The US dollar is on pace to record its largest monthly advance in a year, supported by a confluence of geopolitical risk, elevated oil prices, and shifting expectations for Federal Reserve policy. The greenback edged lower on Monday but remains firmly in favor as investors assess renewed tensions in the Gulf region and a critical week of US labor market data.
The dollar index, which measures the currency against a basket of major peers, was little changed near 101.36, still on track for a 2.5% gain in June. That would mark the strongest monthly performance since July of last year. The rally reflects a blend of safe-haven demand and a repricing of rate expectations following a more hawkish tone from Fed Chair Kevin Warsh.
Geopolitical Risks and Oil Prices Support the Dollar
Over the weekend, fresh US-Iran tensions disrupted shipping through the Strait of Hormuz, pushing oil prices higher. Although Washington and Tehran later agreed to halt retaliatory strikes and meet in Qatar on Tuesday, the ceasefire remains fragile, keeping investors in a defensive posture. Higher oil prices can feed inflation and reduce the scope for easier monetary policy, which has further underpinned the dollar at a time when markets are no longer pricing in a rate cut from the Fed this year.
For context on how geopolitical events can impact other safe-haven assets, see our coverage of Gold Slips Below $4,110 as Rising Yields Counter Geopolitical Safe-Haven Demand.
Yen and Risk Currencies Under Pressure
The yen traded around 161.75 per dollar, close to its weakest level in four decades. The currency remains beyond the 160 threshold that many traders view as a potential trigger for Japanese intervention, though Tokyo has so far relied mainly on verbal warnings. The euro was steady near $1.1387 after touching a 13-month low last week, heading for a monthly decline of about 2.3%. Sterling slipped to around $1.3198, down roughly 2% for June.
Risk-sensitive currencies have fared worse. The Australian dollar traded near $0.6885, on course for a monthly drop of about 4.1%. The New Zealand dollar was near $0.5635, down almost 5.9% for the month. These moves highlight the broad-based strength of the dollar as investors seek safety.

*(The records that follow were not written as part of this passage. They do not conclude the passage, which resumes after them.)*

(** The calls [try_show] and [dismiss] make. *)
Inductive toast_call : Type :=
| NewDocument | LoadXml | CreateToast | SetTag | SetGroup | CreateNotifier | Show
| History | RemoveTag.
#[export] Instance toast_call_eq_dec : EqDecision toast_call.
Proof. solve_decision. Defined.

Section Display.
Context {UT : UuidText}.
(** Which documents [LoadXml] takes. *)
Context (loads : string -> bool).

(** [failing]: the call that fails this time. *)
Definition winrt (failing : option toast_call) (c : toast_call) : result toast_call unit :=
  if decide (failing = Some c) then Err c else Ok tt.

Definition try_show (failing : option toast_call) (tag group : string) (text : ToastText) (c : center)
  : result toast_call unit * center :=
  let prepared :=
    _ ← winrt failing NewDocument;
    _ ← (if loads (toast_xml text) then winrt failing LoadXml else Err LoadXml);
    _ ← winrt failing CreateToast;
    _ ← winrt failing SetTag;
    _ ← winrt failing SetGroup;
    _ ← winrt failing CreateNotifier;
    winrt failing Show in
  match prepared with
  | Ok _ => (Ok tt, <[(group, tag) := toast_xml text]> c)
  | Err e => (Err e, c)
  end.

(** The second component: what went wrong, for the log. *)
Definition show (failing : option toast_call) (tag group : string) (text : ToastText) (c : center)
  : center * option toast_call :=
  match try_show failing tag group text c with
  | (Ok _, c') => (c', None)
  | (Err e, c') => (c', Some e)
  end.

Definition dismiss (failing : option toast_call) (tag group : string) (c : center)
  : center * option toast_call :=
  match (_ ← winrt failing History; winrt failing RemoveTag) with
  | Ok _ => (delete (group, tag) c, None)
  | Err e => (c, Some e)
  end.

Definition ACTIONS : string := "timelord-actions".
Definition MESSAGES : string := "timelord-messages".

Definition show_warning (failing : option toast_call) (id : Uuid) (text : ToastText) (c : center)
  : center * option toast_call := show failing (uuid_to_string id) ACTIONS text c.
Definition dismiss_warning (failing : option toast_call) (id : Uuid) (c : center)
  : center * option toast_call := dismiss failing (uuid_to_string id) ACTIONS c.
Definition show_message (failing : option toast_call) (id : Uuid) (text : ToastText) (c : center)
  : center * option toast_call := show failing (uuid_to_string id) MESSAGES text c.

(** What a turn of the main loop puts on the screen, each call with its own
    outcome. *)
Definition display_one (f : option toast_call) (s : shown) (c : center) : center :=
  match s with
  | ShowWarning id text => (show_warning f id text c).1
  | Dismiss id => (dismiss_warning f id c).1
  | ShowMessage id text => (show_message f id text c).1
  end.
Definition display (fs : list (option toast_call)) (l : list shown) (c : center) : center :=
  fold_left (fun c '(f, s) => display_one f s c) (zip_with pair fs l) c.

(** With a display that works. *)
Definition display_all (l : list shown) (c : center) : center :=
  fold_left (fun c s => display_one None s c) l c.

Lemma display_works l c : display (replicate (length l) None) l c = display_all l c.
Proof. revert c. induction l as [|s l IH]; intros c; [done|]. apply IH. Qed.

(** *** What is on the screen about one action *)
Context {UL : UuidTextLaws} (local : DateTime -> string).

Definition on_screen (x : Uuid) (c : center) : option string := c !! (ACTIONS, uuid_to_string x).

Lemma display_all_app l k c : display_all (l ++ k) c = display_all k (display_all l c).
Proof. apply fold_left_app. Qed.

Lemma messages_apart x (ms : list Message) (f : Message -> ToastText) c :
  on_screen x (display_all (map (fun m => ShowMessage (m_id m) (f m)) ms) c) = on_screen x c.
Proof.
  revert c. induction ms as [|m ms IH]; intros c; [done|]. simpl. rewrite IH.
  unfold on_screen, show_message, show, try_show. simpl.
  destruct (loads _); simpl; [by rewrite lookup_insert_ne|done].
Qed.

Lemma dismissed x ids c : uuid_valid x -> Forall uuid_valid ids ->
  on_screen x (display_all (map Dismiss ids) c) = if bool_decide (x ∈ ids) then None else on_screen x c.
Proof.
  intros Hx. revert c. induction ids as [|i ids IH]; intros c Hv; [done|].
  apply Forall_cons in Hv as [Hi Hv]. simpl. rewrite IH by done.
  unfold on_screen, dismiss_warning, dismiss. simpl.
  case_bool_decide as H1; case_bool_decide as H2; try done.
  - destruct H2. by right.
  - apply elem_of_cons in H2 as [->|?]; [by rewrite lookup_delete_eq|done].
  - rewrite lookup_delete_ne; [done|]. intros [= E%uuid_to_string_inj]; [|done..]. subst.
    destruct H2. by left.
Qed.

Definition warned_text (d : ToastDue) : ToastText := warning d (local (pa_at_utc (td_action d))).
Definition show_due (d : ToastDue) : shown := ShowWarning (pa_id (td_action d)) (warned_text d).
Definition about (x : Uuid) (l : list ToastDue) : list ToastDue :=
  List.filter (fun d => (pa_id (td_action d) =? x)%N) l.

Lemma shown_last x l c : uuid_valid x -> Forall (fun d => uuid_valid (pa_id (td_action d))) l ->
  Forall (fun d => loads (toast_xml (warned_text d)) = true) l ->
  on_screen x (display_all (map show_due l) c) =
    match last (about x l) with
    | Some d => Some (toast_xml (warned_text d))
    | None => on_screen x c
    end.
Proof.
  intros Hx. revert c. induction l as [|d l IH] using rev_ind; intros c Hv Hl; [done|].
  apply Forall_app in Hv as [Hv Hd]. apply Forall_app in Hl as [Hl Hld].
  apply Forall_cons_1 in Hd as [Hd _]. apply Forall_cons_1 in Hld as [Hld _]. unfold about. rewrite map_app, display_all_app, List.filter_app.
  fold (about x l). simpl. unfold show_due, show_warning, show, try_show. simpl. rewrite Hld. simpl.
  destruct (N.eqb_spec (pa_id (td_action d)) x) as [<-|Hne].
  - unfold on_screen at 1. by rewrite lookup_insert_eq, last_snoc.
  - unfold on_screen at 1. rewrite lookup_insert_ne, app_nil_r; [by apply IH|].
    intros [= E%uuid_to_string_inj]; done.
Qed.

(** *** A poll's effect on one action's warning *)
Import Engine.

(** The warnings put up are texts of their own. *)
Lemma xml_text_app s u : xml_text (s +:+ u) = xml_text s && xml_text u.
Proof. induction s as [|c s IH]; [done|]. simpl. rewrite <- andb_assoc. f_equal. exact IH. Qed.
Lemma xml_text_pretty_go n : forall s, xml_text s = true -> xml_text (pretty_N_go n s) = true.
Proof.
  induction (N.lt_wf_0 n) as [n _ IH]; intros s Hs. destruct (decide (0 < n)%N) as [Hn|Hn].
  - rewrite pretty_N_go_step by done. apply IH; [by apply N.div_lt|]. simpl. rewrite Hs, andb_true_r.
    unfold pretty_N_char. by repeat case_match.
  - assert (n = 0%N) as -> by lia. by rewrite pretty_N_go_0.
Qed.
Lemma xml_text_pretty (z : Z) : xml_text (pretty z) = true.
Proof.
  assert (Hn : forall n : N, xml_text (pretty n) = true).
  { intros n. unfold pretty, pretty_N. case_decide; [done|]. by apply xml_text_pretty_go. }
  destruct z as [|q|q]; [done|apply (Hn (N.pos q))|]. change (xml_text ("-" +:+ pretty (N.pos q)) = true).
  by rewrite xml_text_app, Hn.
Qed.

Context (Hloads : forall t, xml_text (title t) && xml_text (body t) = true -> loads (toast_xml t) = true).
Context (Hlocal : forall t, xml_text (local t) = true).

Lemma warning_loads d : loads (toast_xml (warned_text d)) = true.
Proof using Hloads Hlocal.
  apply Hloads. unfold warned_text, warning. cbn [title body].
  rewrite !xml_text_app, Hlocal. unfold remaining_phrase.
  destruct (pa_action (td_action d)), (pa_reason (td_action d)); simpl;
    repeat case_match; rewrite ?xml_text_app, ?xml_text_pretty; done.
Qed.

Lemma fired_pending e acts now x t : (x, t) ∈ fired (update e acts now).1 -> x ∈ map pa_id acts.
Proof.
  destruct (decide (x ∈ map pa_id acts)) as [|Hn]; [done|]. unfold update. simpl.
  rewrite (proj2 (fold_other now x acts _ Hn)). simpl. rewrite elem_of_filter, elem_of_list_to_set.
  by intros [? _].
Qed.

Lemma cancelled_spec e acts now x :
  x ∈ cancelled (update e acts now).2 <-> x ∈ known e /\ x ∉ map pa_id acts.
Proof. simpl. by rewrite elem_of_sorted_ids, elem_of_difference, elem_of_list_to_set. Qed.

(** What an answered poll puts on the screen. *)
Definition poll_effects (tick : Tick) : list shown :=
  map Dismiss (cancelled tick) ++ map show_due (toasts tick).

Lemma poll_on_screen e acts now x c : uuid_valid x ->
  Forall uuid_valid (map pa_id acts) -> (forall i, i ∈ known e -> uuid_valid i) ->
  on_screen x (display_all (poll_effects (update e acts now).2) c) =
    match last (about x (toasts (update e acts now).2)) with
    | Some d => Some (toast_xml (warned_text d))
    | None => if bool_decide (x ∈ known e /\ x ∉ map pa_id acts) then None else on_screen x c
    end.
Proof using Hloads Hlocal UL.
  intros Hx Ha Hk. unfold poll_effects. rewrite display_all_app, shown_last.
  - destruct (last _); [done|]. rewrite dismissed; [|done|].
    + by rewrite (bool_decide_ext _ _ (cancelled_spec e acts now x)).
    + apply Forall_forall. intros i [Hi _]%cancelled_spec. by apply Hk.
  - done.
  - eapply Forall_impl; [apply toasts_due|]. intros d (Hd & _).
    rewrite Forall_forall in Ha. apply Ha. by apply list_elem_of_fmap_2.
  - apply Forall_true. intros d. apply warning_loads.
Qed.

(** The mark a pending action has crossed. *)
Definition pending_mark (x : Uuid) (T : DateTime) (acts : list PendingAction) (now : DateTime) : option Z :=
  if bool_decide (x ∈ map pa_id acts) then crossed (num_seconds (T - now)) else None.

(** [s] is the warning given at the mark [b] at one of the polls. *)
Definition shows (x : Uuid) (T : DateTime) (polls : list (list PendingAction * DateTime)) (b : Z)
    (s : option string) : Prop :=
  exists p a, p ∈ polls /\ a ∈ p.1 /\ pa_id a = x /\ crossed (num_seconds (T - p.2)) = Some b /\
    s = Some (toast_xml (warning (mk_due a b (num_seconds (T - p.2))) (local T))).

(** Ids of a poll are distinct and texts, and [x] always stands at [T]. *)
Definition poll_ok (x : Uuid) (T : DateTime) (p : list PendingAction * DateTime) : Prop :=
  NoDup (map pa_id p.1) /\ Forall uuid_valid (map pa_id p.1) /\
  forall a, a ∈ p.1 -> pa_id a = x -> pa_at_utc a = T.

Definition screen_ok (x : Uuid) (T : DateTime) (polls : list (list PendingAction * DateTime))
    (acts : list PendingAction) (now : DateTime) (e : Engine.t) (c : center) : Prop :=
  (forall i, i ∈ known e -> uuid_valid i) /\ (x ∈ known e <-> x ∈ map pa_id acts) /\
  match pending_mark x T acts now with
  | None => on_screen x c = None /\ forall t, (x, t) ∉ fired e
  | Some b => shows x T polls b (on_screen x c) /\ forall t, (x, t) ∈ fired e -> b <= t
  end.

Lemma crossed_down r r' b : r' <= r -> crossed r = Some b -> exists b', crossed r' = Some b' /\ b' <= b.
Proof.
  rewrite !crossed_cases. intros Hr.
  destruct (Z.leb_spec r 30), (Z.leb_spec r 60), (Z.leb_spec r 300), (Z.leb_spec r 900),
    (Z.leb_spec r' 30), (Z.leb_spec r' 60), (Z.leb_spec r' 300), (Z.leb_spec r' 900);
    intros Hb; simplify_eq; (eexists; split; [reflexivity|lia]) || lia.
Qed.

Lemma about_none x l : warned x l = [] -> about x l = [].
Proof. unfold warned, about. by intros ?%map_eq_nil. Qed.
Lemma about_one x l b : warned x l = [b] -> exists d, about x l = [d] /\ d ∈ l /\ pa_id (td_action d) = x /\ threshold d = b.
Proof.
  unfold warned. fold (about x l). destruct (about x l) as [|d [|d' k]] eqn:E; [done| |done].
  intros [= <-]. exists d. split; [done|]. assert (Hd : d ∈ about x l) by (rewrite E; by left).
  apply elem_of_bfilter in Hd as [Hd Hi]. by apply N.eqb_eq in Hi.
Qed.

Lemma shows_more x T polls p b s : shows x T polls b s -> shows x T (polls ++ [p]) b s.
Proof. intros (q & a & Hq & H). exists q, a. split; [|done]. apply elem_of_app. by left. Qed.

Lemma poll_screen_ok x T polls acts now e c acts' now' : uuid_valid x ->
  screen_ok x T polls acts now e c -> poll_ok x T (acts', now') -> now <= now' ->
  screen_ok x T (polls ++ [(acts', now')]) acts' now' (update e acts' now').1
    (display_all (poll_effects (update e acts' now').2) c).
Proof using Hloads Hlocal UL.
  intros Hx (Hk & Hkx & Hm) (Hnd & Hv & HT) Hle. simpl in Hnd, Hv, HT.
  pose proof (poll_on_screen e acts' now' x c Hx Hv Hk) as Hs.
  pose proof (fired_pending e acts' now' x) as Hf. pose proof (toasts_due e acts' now') as Hd.
  assert (Hk' : forall i, i ∈ known (update e acts' now').1 <-> i ∈ map pa_id acts').
  { intros i. simpl. by rewrite elem_of_list_to_set. }
  split; [|split; [by apply Hk'|]].
  { intros i Hi%Hk'. rewrite Forall_forall in Hv. by apply Hv. }
  rewrite Hs. clear Hs. unfold pending_mark at 1. destruct (decide (x ∈ map pa_id acts')) as [Hin|Hin].
  2:{ rewrite (bool_decide_false (x ∈ _)) by done. replace (about x _) with (@nil ToastDue).
      2:{ symmetry. apply bfilter_none. intros d Hdt. apply N.eqb_neq. intros E. apply Hin.
          rewrite Forall_forall in Hd. destruct (Hd _ Hdt) as (Ha & _). rewrite <- E.
          by apply list_elem_of_fmap_2. }
      simpl. split; [|by intros t ?%Hf]. case_bool_decide as Hkn; [done|].
      unfold pending_mark in Hm. rewrite bool_decide_false in Hm; [apply Hm|]. tauto. }
  rewrite (bool_decide_true (x ∈ _)) by done. rewrite (bool_decide_false (_ /\ _)) by tauto.
  assert (Hex : exists a, a ∈ acts' /\ pa_id a = x /\ pa_at_utc a = T).
  { apply list_elem_of_fmap in Hin as (a & -> & Ha). exists a. auto. }
  pose proof (update_warned e acts' now' x T Hnd Hex) as Hu. cbv zeta in Hu.
  destruct (update e acts' now') as [e' tick]. cbn [fst snd] in *. destruct Hu as [Hw Hfi].
  set (r' := num_seconds (T - now')) in *.
  assert (Hprev : forall b, pending_mark x T acts now = Some b ->
    exists b', crossed r' = Some b' /\ b' <= b).
  { intros b. unfold pending_mark. destruct (bool_decide _); [|done]. apply crossed_down.
    unfold r', num_seconds, ns_per_sec. apply Z.quot_le_mono; lia. }
  destruct (crossed r') as [b'|] eqn:Eb.
  2:{ rewrite (about_none _ _ Hw). simpl. destruct (pending_mark x T acts now) as [b|].
      - by destruct (Hprev b eq_refl) as (? & ? & _).
      - destruct Hm as [Hc Hn]. split; [done|]. intros t [Ht|Ht]%Hfi; [by apply (Hn t)|done]. }
  assert (Hlow : forall t, (x, t) ∈ fired e -> b' <= t).
  { destruct (pending_mark x T acts now) as [b|]; [|intros t Ht; destruct Hm as [_ Hn]; by destruct (Hn t)].
    destruct (Hprev b eq_refl) as (? & [= <-] & Hbb). intros t Ht. destruct Hm as [_ Hb]. specialize (Hb t Ht). lia. }
  split; [|intros t [Ht|[= <-]]%Hfi; [by apply Hlow|lia]]. case_bool_decide as Hfr.
  - rewrite (about_none _ _ Hw). simpl. destruct (pending_mark x T acts now) as [b|].
    2:{ destruct Hm as [_ Hn]. by destruct (Hn b'). }
    destruct (Hprev b eq_refl) as (? & [= <-] & Hbb). destruct Hm as [Hsh Hb].
    specialize (Hb _ Hfr). replace b' with b by lia. by apply shows_more.
  - apply about_one in Hw as (d & -> & Hdt & Hid & Hth). simpl.
    rewrite Forall_forall in Hd. destruct (Hd d Hdt) as (Ha & Hrem & Hcr). cbn [fst snd] in *.
    specialize (HT _ Ha Hid). rewrite HT in Hrem. destruct d as [a th rem]. simpl in *. subst.
    exists (acts', now'), a. split; [apply elem_of_app; right; by left|]. split; [done|].
    split; [done|]. split; [done|]. unfold warned_text. done.
Qed.
(** *** The notifier's turns *)
Context {SI : Serde (list Uuid)} (state_path : path).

Jobs Data and ECB Forum in Focus
The next major test for the dollar will be the US jobs report later this week. Payrolls and unemployment data will help investors gauge whether the labor market is strong enough to justify higher rates for longer. Currency strategists note that a resilient labor market would reinforce the “US exceptionalism” trade, where the dollar benefits from relatively stronger growth and tighter policy expectations.
The European Central Bank’s annual forum is also drawing attention. ECB President Christine Lagarde opens the event on Monday, while a midweek policy panel featuring Fed Chair Warsh could provide clearer signals on how the new Fed chief views inflation, oil, and financial volatility.
For more on how central bank policy and economic data are influencing broader markets, see our analysis of Wall Street Futures Mixed as SK Hynix Debut Tests AI Demand; Delta Earnings in Focus.
Outlook
For now, the dollar’s advantage remains intact. While daily fluctuations are possible, the combination of Gulf risk and Fed uncertainty is keeping buyers close. The greenback’s strength is likely to persist as long as geopolitical tensions remain elevated and the Fed maintains its hawkish stance.
This article is for informational purposes only and does not constitute financial advice.